Justice served?
Mayo Foundation for Medical Education and Research, part of the famed Mayo Clinic, has won a complaint it filed against the domain name MayoPorno .com.
In the complaint filed with National Arbitration Forum, the organization claimed the domain was a case of “pornosquatting,” meaning using a well-known trademark to divert customers to a pornographic website for commercial purposes.
Panelist David Sorkin agreed that the domain name should be transferred to Mayo Foundation.
The domain name owner, who lives in Peru, did not respond to the dispute. It’s possible the person was not aware or did not understand the complaint, which was likely filed in English.
In undertaking limited research, I visited the domain in question, and I seriously doubt the domain owner was targeting the Mayo Clinic.
First, it seems like a very odd brand to target. Second, the capitalization on the logo was maYoPorno. Yo is one of the most common Spanish words, meaning I.
Nevertheless, Mayo Foundation will be the proud new owner of MayoPorno .com within 10 days, unless the domain owner disputes the decision in court.
John Andrews says
I think the domain investor community/industry needs a running public accounting of disputes that are not “certainly” legit decisions, such as this one, vs. other categories that may be justified for other accounting reasons.
Otherwise the available data on domain name disputes and rights concerns will be “dirty”, i.e. inaccurate in unacknowledged ways.

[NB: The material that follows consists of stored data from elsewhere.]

Lemma decodeLoop_ok (fuel : nat) :
  forall (last : bool) c,
    bufOK c -> (Z.to_nat (buflen c - bufpos c) <= fuel)%nat ->
    exists e c', decodeLoop fuel last c = Ok (e, c') /\ bufOK c'.
Proof.
  induction fuel as [|fuel IH]; intros last c (Hp & Hl) Hf; cbn [decodeLoop].
  - replace (bufpos c <? buflen c) with false by lia.
    exists None, c. split; [reflexivity | split; assumption].
  - destruct (bufpos c <? buflen c) eqn:Hlt;
      [|exists None, c; split; [reflexivity | split; assumption]].
    unfold sliceFrom.
    replace ((0 <=? bufpos c) && (bufpos c <=? len (buf c))) with true by lia.
    cbn [bind].
    destruct (fst (utf8.DecodeRune (skipn (Z.to_nat (bufpos c)) (buf c)))
              =? utf8.RuneError) eqn:Er.
    + exists (Some FailedToDecode), c. split; [reflexivity | split; assumption].
    + assert (Hr : fst (utf8.DecodeRune (skipn (Z.to_nat (bufpos c)) (buf c)))
                   <> utf8.RuneError) by lia.
      destruct (DecodeRune_width _ Hr) as [Hw1 Hw2].
      apply IH.
      * unfold bufOK. cbn. lia.
      * cbn. lia.
Qed.

Lemma decode_ok c :
  bufOK c -> exists e c', decodeIntoRuneBuffer c = Ok (e, c') /\ bufOK c'.
Proof. intros Hok. apply decodeLoop_ok; [assumption | lia]. Qed.

Lemma readInto_ok c :
  bufOK c -> bufpos c <= buflen c ->
  exists n' err c',
    readInto c = Ok (n', err, c') /\
    len (buf c') = len (buf c) /\ 0 <= n' <= len (buf c) - bufpos c.
Proof.
  intros (Hp & Hl) Hle. unfold readInto, sliceFrom.
  replace ((0 <=? bufpos c) && (bufpos c <=? len (buf c))) with true by lia.
  cbn [bind].
  pose proof (Read_len (in_ c) (length (skipn (Z.to_nat (bufpos c)) (buf c))))
    as Hrl.
  destruct (Read (in_ c) (length (skipn (Z.to_nat (bufpos c)) (buf c))))
    as [[data err] r'].
  cbn [fst] in Hrl. rewrite length_skipn in Hrl.
  eexists _, err, _. split; [reflexivity|].
  cbn [buf set_in set_buf]. unfold len in *.
  rewrite length_app, length_firstn, length_copy
    by (rewrite length_skipn; lia).
  rewrite length_skipn. lia.
Qed.

(** With the indices in bounds the refill loop slices nothing out of
    bounds, and it keeps them in bounds. *)
Lemma fillLoop_ok (fuel : nat) :
  forall (n : Z) c,
    bufOK c -> (Z.to_nat (n - rabuflen c) < fuel)%nat ->
    exists e c',
      fillLoop fuel n (rabuflen c) c = Ok (e, c') /\ bufOK c' /\
      len (buf c') <= len (buf c).
Proof.
  induction fuel as [|fuel IH]; intros n c Hok Hf; [lia|].
  cbn [fillLoop].
  destruct (decode_ok c Hok) as (e1 & c1 & E1 & Hok1).
  rewrite E1. cbn [bind].
  apply decode_inv in E1.
  destruct E1 as (Hb1 & Hl1 & _ & _ & _ & _ & Hp1 & Hq1 & _).
  destruct (rabuflen c1 >=? n) eqn:Hge.
  { exists None, c1. split; [reflexivity|]. split; [assumption|].
    rewrite Hb1. lia. }
  destruct Hok1 as (Hpos1 & Hlen1).
  set (c2 := if bufpos c1 <? buflen c1
             then set_buf (copy (buf c1) (skipn (Z.to_nat (bufpos c1)) (buf c1))) c1
             else c1).
  assert (E2 : (if bufpos c1 <? buflen c1
                then src <- sliceFrom (buf c1) (bufpos c1) ;;
                     Ok (set_buf (copy (buf c1) src) c1)
                else Ok c1) = Ok c2).
  { subst c2. destruct (bufpos c1 <? buflen c1) eqn:Hlt; [|reflexivity].
    unfold sliceFrom.
    replace ((0 <=? bufpos c1) && (bufpos c1 <=? len (buf c1))) with true by lia.
    reflexivity. }
  rewrite E2. cbn [bind].
  assert (Hc2 : len (buf c2) = len (buf c1) /\ buflen c2 = buflen c1 /\
                bufpos c2 = bufpos c1 /\ rabuflen c2 = rabuflen c1).
  { subst c2. destruct (bufpos c1 <? buflen c1); [|repeat split].
    cbn [buf buflen bufpos rabuflen set_buf]. unfold len.
    rewrite length_copy by (rewrite length_skipn; lia). repeat split. }
  destruct Hc2 as (Hb2 & Hl2 & Hp2 & Hq2). clearbody c2. clear E2.
  set (c3 := if bufpos c2 >? buflen c2 then set_bufpos 0 c2
             else set_bufpos (buflen c2 - bufpos c2) c2).
  assert (Hc3 : buf c3 = buf c2 /\ buflen c3 = buflen c2 /\
                0 <= bufpos c3 <= buflen c3 /\ rabuflen c3 = rabuflen c2).
  { subst c3. destruct (bufpos c2 >? buflen c2) eqn:Hgt; cbn;
      repeat split; lia. }
  destruct Hc3 as (Hb3 & Hl3 & Hp3 & Hq3). clearbody c3.
  destruct (readInto_ok c3) as (n' & err & c4 & E4 & Hb4 & Hn');
    [unfold bufOK; rewrite Hb3; lia | lia |].
  rewrite E4. cbn [bind].
  apply readInto_inv in E4.
  destruct E4 as (Hl4 & Hp4 & _ & _ & _ & _ & Hq4 & _ & _).
  destruct ((n' =? 0) && isErr err).
  { eexists err, _. split; [reflexivity|].
    unfold bufOK, len. cbn. split; [|lia]. lia. }
  destruct (decode_ok (set_buflen n' c4)) as (e5 & c5 & E5 & Hok5).
  { unfold bufOK. cbn. rewrite Hb3 in *. lia. }
  rewrite E5. cbn [bind].
  apply decode_inv in E5. cbn in E5.
  destruct E5 as (Hb5 & Hl5 & _ & _ & _ & _ & Hp5 & Hq5 & _).
  destruct (rabuflen c =? rabuflen c5) eqn:Hstall.
  { eexists (Some FailedToFill), _. split; [reflexivity|].
    unfold bufOK, len. cbn. split; [|lia]. destruct Hok5. lia. }
  destruct (IH n c5 Hok5) as (e & c' & E & Hok' & Hb'); [lia|].
  exists e, c'. split; [exact E|]. split; [assumption|].
  rewrite Hb5 in Hb'. cbn in Hb'. rewrite Hb3 in Hb4. rewrite Hb1 in Hb2. lia.
Qed.
(** * Layout Type Graph engine of revng-c's Data Layout Analysis

    A shallow embedding of [LayoutTypeSystem], [LayoutTypeSystemNode],
    [TypeLinkTag] and [VectEqClasses]
    (include/revng-c/DataLayoutAnalysis/DLATypeSystem.h and
    lib/DataLayoutAnalysis/DLATypeSystem.cpp), and the properties of its
    mutation primitives. *)

From stdpp Require Import gmap list relations.
From Stdlib Require Import ZArith NArith Lia Sorted.

Set Default Proof Using "Type".
Set Warnings "-clear-no-such-hyp".

(** ** Outcomes of an operation

    A call either returns, or trips [revng_assert] / [revng_check] /
    [revng_unreachable] (the process aborts), or leaves the behaviour
    defined by the C++ source (a dangling node pointer, an iterator that is
    not in the set, an out-of-range index, signed overflow), or a loop of
    the model exhausts its step budget. *)

Inductive outcome (A : Type) : Type :=
  | Done (a : A)
  | Fatal
  | Undef
  | OutOfFuel.
Arguments Done {A} a.
Arguments Fatal {A}.
Arguments Undef {A}.
Arguments OutOfFuel {A}.

Definition obind {A B : Type} (m : outcome A) (k : A → outcome B) : outcome B :=
  match m with
  | Done a => k a
  | Fatal => Fatal
  | Undef => Undef
  | OutOfFuel => OutOfFuel
  end.

Notation "x ←! m ; k" := (obind m (fun x => k))
  (at level 20, m at level 100, k at level 200, only parsing, right associativity).
Notation "' p ←! m ; k" := (obind m (fun p => k))
  (at level 20, p pattern, m at level 100, k at level 200, only parsing, right associativity).

(** [revng_assert(b)] *)
Definition revng_assert (b : bool) : outcome unit :=
  if b then Done tt else Fatal.

(** A precondition without which the C++ behaviour is not defined. *)
Definition defined (b : bool) : outcome unit :=
  if b then Done tt else Undef.

(** ** Edge tags *)

(** [struct OffsetExpression]: [int64_t Offset], the strides and the
    optional trip counts. *)
Record OffsetExpression : Type := mkOE {
  Offset : Z;
  Strides : list Z;
  TripCounts : list (option Z)
}.

(** [enum TypeLinkTag::LinkKind] *)
Inductive LinkKind : Type :=
  | LK_Inheritance
  | LK_Equality
  | LK_Instance
  | LK_Pointer
  | LK_All.

(** [class TypeLinkTag]: every tag carries an offset expression and a kind;
    the defaulted [operator<=>] compares both. *)
Record TypeLinkTag : Type := mkTag {
  OE : OffsetExpression;
  Kind : LinkKind
}.

#[global] Instance OffsetExpression_eq_dec : EqDecision OffsetExpression.
Proof. solve_decision. Defined.
#[global] Instance LinkKind_eq_dec : EqDecision LinkKind.
Proof. solve_decision. Defined.
#[global] Instance TypeLinkTag_eq_dec : EqDecision TypeLinkTag.
Proof. solve_decision. Defined.

#[global] Instance OffsetExpression_countable : Countable OffsetExpression.
Proof.
  refine (inj_countable' (fun o => (Offset o, Strides o, TripCounts o))
                         (fun t => mkOE t.1.1 t.1.2 t.2) _).
  by intros [].
Defined.

#[global] Instance LinkKind_countable : Countable LinkKind.
Proof.
  refine (inj_countable'
    (fun k => match k with
              | LK_Inheritance => 0 | LK_Equality => 1 | LK_Instance => 2
              | LK_Pointer => 3 | LK_All => 4 end)
    (fun n => match n with
              | 0 => LK_Inheritance | 1 => LK_Equality | 2 => LK_Instance
              | 3 => LK_Pointer | _ => LK_All end) _).
  by intros [].
Defined.

#[global] Instance TypeLinkTag_countable : Countable TypeLinkTag.
Proof.
  refine (inj_countable' (fun t => (OE t, Kind t)) (fun p => mkTag p.1 p.2) _).
  by intros [].
Defined.

(** [explicit OffsetExpression()] and [explicit OffsetExpression(int64_t)] *)
Definition OffsetExpression_of (Off : Z) : OffsetExpression := mkOE Off [] [].
Definition OffsetExpression_default : OffsetExpression := OffsetExpression_of 0.

Definition equalityTag : TypeLinkTag := mkTag OffsetExpression_default LK_Equality.
Definition inheritanceTag : TypeLinkTag := mkTag OffsetExpression_default LK_Inheritance.
Definition instanceTag (Off : OffsetExpression) : TypeLinkTag := mkTag Off LK_Instance.
Definition pointerTag : TypeLinkTag := mkTag OffsetExpression_default LK_Pointer.

Definition getKind (T : TypeLinkTag) : LinkKind := Kind T.

(** [getOffsetExpr] asserts that the tag is an instance tag. *)
Definition getOffsetExpr (T : TypeLinkTag) : outcome OffsetExpression :=
  _ ←! revng_assert (bool_decide (getKind T = LK_Instance)); Done (OE T).


(** ** Layout nodes

    A [LayoutTypeSystemNode *] is modelled by the [ID] the node was created
    with ([NID] hands every node a fresh one), [None] being [nullptr].  A
    [Link] is a [std::pair] of a node pointer and a tag pointer; the tags
    live deduplicated in [LinkTags], so two tag pointers are equal exactly
    when the tags are, and a link carries the tag itself.  [NeighborsSet]
    is a [std::set<Link>]. *)

Definition NodePtr : Type := option nat.
Definition Link : Type := nat * TypeLinkTag.

Inductive InterferingChildrenInfo : Type :=
  | Unknown
  | AllChildrenAreInterfering
  | AllChildrenAreNonInterfering.

#[global] Instance InterferingChildrenInfo_eq_dec : EqDecision InterferingChildrenInfo.
Proof. solve_decision. Defined.

Record LayoutTypeSystemNode : Type := mkNode {
  Successors : gset Link;
  Predecessors : gset Link;
  Size : N;
  InterferingInfo : InterferingChildrenInfo
}.

(** [LayoutTypeSystemNode(uint64_t I)] *)
Definition newNode : LayoutTypeSystemNode := mkNode ∅ ∅ 0%N Unknown.

Definition setSuccessors (f : gset Link → gset Link) (n : LayoutTypeSystemNode) :=
  mkNode (f (Successors n)) (Predecessors n) (Size n) (InterferingInfo n).
Definition setPredecessors (f : gset Link → gset Link) (n : LayoutTypeSystemNode) :=
  mkNode (Successors n) (f (Predecessors n)) (Size n) (InterferingInfo n).
Definition setSize (s : N) (n : LayoutTypeSystemNode) :=
  mkNode (Successors n) (Predecessors n) s (InterferingInfo n).
Definition setInterferingInfo (i : InterferingChildrenInfo) (n : LayoutTypeSystemNode) :=
  mkNode (Successors n) (Predecessors n) (Size n) i.

(** The nodes that are allocated, by pointer.  The graph destroys a node
    when it erases it from [Layouts], so the allocated nodes are the live
    ones. *)
Abbreviation Heap := (gmap nat LayoutTypeSystemNode).

(** [P->...]: a null or dangling pointer has no node behind it. *)
Definition load (H : Heap) (p : nat) : outcome LayoutTypeSystemNode :=
  match H !! p with
  | Some n => Done n
  | None => Undef
  end.

Definition modify (p : nat) (f : LayoutTypeSystemNode → LayoutTypeSystemNode)
    (H : Heap) : outcome Heap :=
  n ←! load H p; Done (<[p := f n]> H).

Definition deref (P : NodePtr) : outcome nat :=
  match P with
  | Some p => Done p
  | None => Undef
  end.

(** A range-based [for] over a container, threading the state. *)
Fixpoint forEach {A S : Type} (l : list A) (body : A → S → outcome S) (s : S)
    : outcome S :=
  match l with
  | [] => Done s
  | x :: l' => s' ←! body x s; forEach l' body s'
  end.

(** The entries of a [NeighborsSet] between
    [lower_bound({X, nullptr})] and [upper_bound({std::next(X), nullptr})]
    are the entries whose node is [X]. *)
Definition entriesOf (X : nat) (S : gset Link) : gset Link :=
  filter (fun l => l.1 = X) S.

(** [erase(It, End)] over that range. *)
Definition eraseEntriesOf (X : nat) (S : gset Link) : gset Link :=
  filter (fun l => l.1 ≠ X) S.

(** The [while (It != End)] loop of [fixPredSucc]: every entry of [From] is
    extracted and inserted again with [Into] as its node. *)
Definition redirect (From Into : nat) (S : gset Link) : gset Link :=
  eraseEntriesOf From S ∪ set_map (fun l : Link => (Into, l.2)) (entriesOf From S).

(** [RemoveSelfEdges] *)
Definition RemoveSelfEdges (From Into : nat) (S : gset Link) : gset Link :=
  eraseEntriesOf Into (eraseEntriesOf From S).

Definition fixPredSucc (From Into : nat) (H : Heap) : outcome Heap :=
  _ ←! revng_assert (bool_decide (From ≠ Into));
  F ←! load H From;
  H1 ←! forEach (elements (Successors F))
         (fun '(Neighbor, _) => modify Neighbor (setPredecessors (redirect From Into))) H;
  F1 ←! load H1 From;
  H2 ←! forEach (elements (Predecessors F1))
         (fun '(Neighbor, _) => modify Neighbor (setSuccessors (redirect From Into))) H1;
  F2 ←! load H2 From;
  H3 ←! modify Into (setPredecessors (fun P => P ∪ Predecessors F2)) H2;
  H4 ←! modify Into (setSuccessors (fun S => S ∪ Successors F2)) H3;
  H5 ←! modify Into (setPredecessors (RemoveSelfEdges From Into)) H4;
  modify Into (setSuccessors (RemoveSelfEdges From Into)) H5.

(** ** Equivalence classes

    [VectEqClasses] derives from [llvm::IntEqClasses], whose members are the
    vector [EC] and the counter [NumClasses]. *)

Record VectEqClasses : Type := mkVEC {
  EC : list nat;
  NumClasses : nat;
  RemovedID : option nat;
  NElems : nat
}.

Definition setEC (E : list nat) (C : VectEqClasses) : VectEqClasses :=
  mkVEC E (NumClasses C) (RemovedID C) (NElems C).

(** [EC[i]] *)
Definition rd (E : list nat) (i : nat) : outcome nat :=
  match E !! i with
  | Some v => Done v
  | None => Undef
  end.

(** Modelled from the spec: [llvm::IntEqClasses] belongs to LLVM and is not
    among the sources of this repository.  The spec asks of it to extend
    the classes by one singleton, to join two classes, and to compress all
    classes to small dense integers; the definitions from [grow] to
    [compress] follow LLVM's implementation of that interface, where
    [EC[i]] points from [i] towards the smallest member of its class. *)
Definition grow (n : nat) (C : VectEqClasses) : outcome VectEqClasses :=
  _ ←! revng_assert (NumClasses C =? 0);
  Done (setEC (EC C ++ seq (length (EC C)) (n - length (EC C))) C).

Fixpoint join_loop (fuel : nat) (E : list nat) (a b eca ecb : nat)
    : outcome (list nat * nat) :=
  match fuel with
  | 0 => OutOfFuel
  | S fuel' =>
      if eca =? ecb then Done (E, eca)
      else if eca <? ecb then
        let E' := <[b := eca]> E in
        ecb' ←! rd E' ecb;
        join_loop fuel' E' a ecb eca ecb'
      else
        let E' := <[a := ecb]> E in
        eca' ←! rd E' eca;
        join_loop fuel' E' eca b eca' ecb
  end.

Definition join (a b : nat) (C : VectEqClasses) : outcome (VectEqClasses * nat) :=
  _ ←! revng_assert (NumClasses C =? 0);
  eca ←! rd (EC C) a;
  ecb ←! rd (EC C) b;
  '(E', r) ←! join_loop (4 * length (EC C)) (EC C) a b eca ecb;
  Done (setEC E' C, r).

Fixpoint findLeader_loop (fuel : nat) (E : list nat) (a : nat) : outcome nat :=
  match fuel with
  | 0 => OutOfFuel
  | S fuel' =>
      v ←! rd E a;
      if a =? v then Done a else findLeader_loop fuel' E v
  end.

Definition findLeader (a : nat) (C : VectEqClasses) : outcome nat :=
  _ ←! revng_assert (NumClasses C =? 0);
  findLeader_loop (S (length (EC C))) (EC C) a.

Fixpoint compress_loop (idx : list nat) (E : list nat) (NC : nat)
    : outcome (list nat * nat) :=
  match idx with
  | [] => Done (E, NC)
  | i :: idx' =>
      v ←! rd E i;
      if v =? i then compress_loop idx' (<[i := NC]> E) (S NC)
      else w ←! rd E v; compress_loop idx' (<[i := w]> E) NC
  end.

Definition compress (C : VectEqClasses) : outcome VectEqClasses :=
  if NumClasses C =? 0 then
    '(E', NC) ←! compress_loop (seq 0 (length (EC C))) (EC C) 0;
    Done (mkVEC E' NC (RemovedID C) (NElems C))
  else Done C.

Definition getNumClasses (C : VectEqClasses) : nat := NumClasses C.

(** [lookupEqClass] is [IntEqClasses::operator[]], which asserts that the
    classes are compressed. *)
Definition lookupEqClass (ID : nat) (C : VectEqClasses) : outcome nat :=
  _ ←! revng_assert (negb (NumClasses C =? 0));
  rd (EC C) ID.

(** The members of [VectEqClasses] itself. *)
Definition growBy1 (C : VectEqClasses) : outcome (VectEqClasses * nat) :=
  let C1 := mkVEC (EC C) (NumClasses C) (RemovedID C) (S (NElems C)) in
  C2 ←! grow (NElems C1) C1;
  Done (C2, NElems C2).

Definition remove (A : nat) (C : VectEqClasses) : outcome VectEqClasses :=
  match RemovedID C with
  | Some R => '(C', _) ←! join A R C; Done C'
  | None => Done (mkVEC (EC C) (NumClasses C) (Some A) (NElems C))
  end.

Definition isRemoved (ID : nat) (C : VectEqClasses) : outcome bool :=
  match RemovedID C with
  | None => Done false
  | Some R =>
      if getNumClasses C =? 0 then
        x ←! findLeader ID C;
        y ←! findLeader R C;
        Done (x =? y)
      else
        ElementEqClass ←! lookupEqClass ID C;
        RemovedEqClass ←! lookupEqClass R C;
        Done (ElementEqClass =? RemovedEqClass)
  end.

(** ** The graph *)

Record LayoutTypeSystem : Type := mkTS {
  NID : nat;
  Layouts : Heap;
  LinkTags : gset TypeLinkTag;
  EqClasses : VectEqClasses
}.

(** [LayoutTypeSystem()] *)
Definition emptyTS : LayoutTypeSystem := mkTS 0 ∅ ∅ (mkVEC [] 0 None 0).

Definition setLayouts (H : Heap) (TS : LayoutTypeSystem) : LayoutTypeSystem :=
  mkTS (NID TS) H (LinkTags TS) (EqClasses TS).
Definition setEqClasses (C : VectEqClasses) (TS : LayoutTypeSystem) : LayoutTypeSystem :=
  mkTS (NID TS) (Layouts TS) (LinkTags TS) C.

(** Identifiers are unbounded naturals here.  [VectEqClasses] indexes its
    elements with [unsigned], so a graph that has handed out [2^32 - 1]
    identifiers is where this model of [createArtificialLayoutType] ends. *)
Definition createArtificialLayoutType (TS : LayoutTypeSystem)
    : outcome (LayoutTypeSystem * nat) :=
  _ ←! defined (bool_decide (N.of_nat (NID TS) < 4294967295)%N);
  let New := NID TS in
  '(C, _) ←! growBy1 (EqClasses TS);
  _ ←! revng_assert (bool_decide (Layouts TS !! New = None));
  Done (mkTS (S (NID TS)) (<[New := newNode]> (Layouts TS)) (LinkTags TS) C, New).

Dirty data support misuse (e.g. citing a documented count of challenges won or lost, as suits your argument… when the count actually includes an unknown number of disputes that were resolved but not actually adjudicated.. such as this one. In other words, not “won” but transfered anyway.)
MaYoPorno.com falls into “did not respond” which is close to a “default” as per rules. It should never be countable as a “win” for alleged rights holders, but instead be counted in a category of claim-made-with-no-response (or, a default transfer, or a single panelist’s uncontested personal decision lol).
Had the registrant responded but failed to make a “winning” argument, and the panelist ruled the name is confusing for consumers (with respect to the Mayo family of trademarks), this would be an interesting case indeed! It would fall into a different category than “won by rights holder claimant”, as it would clearly IMHO be a case of “wow.. the system is (biased against non-English speaking registrants, biased against small entities, biased against domain investors, vulnerable to unaccountable single-panelist decision-making, etc etc all the potentially interesting categories that have stakeholders).
Left as it is, the system merely continues year after year, hiding the various biases behind invalid accounting that says “overall, it’s not perfect but it seems to be working… as panelists agree with rights holders in a large number of cases, relatively few are acknowledged as attempts to abuse the system, and nobody’s making any strong data-backed arguments that the process sufers serious systemic flaws or biases”.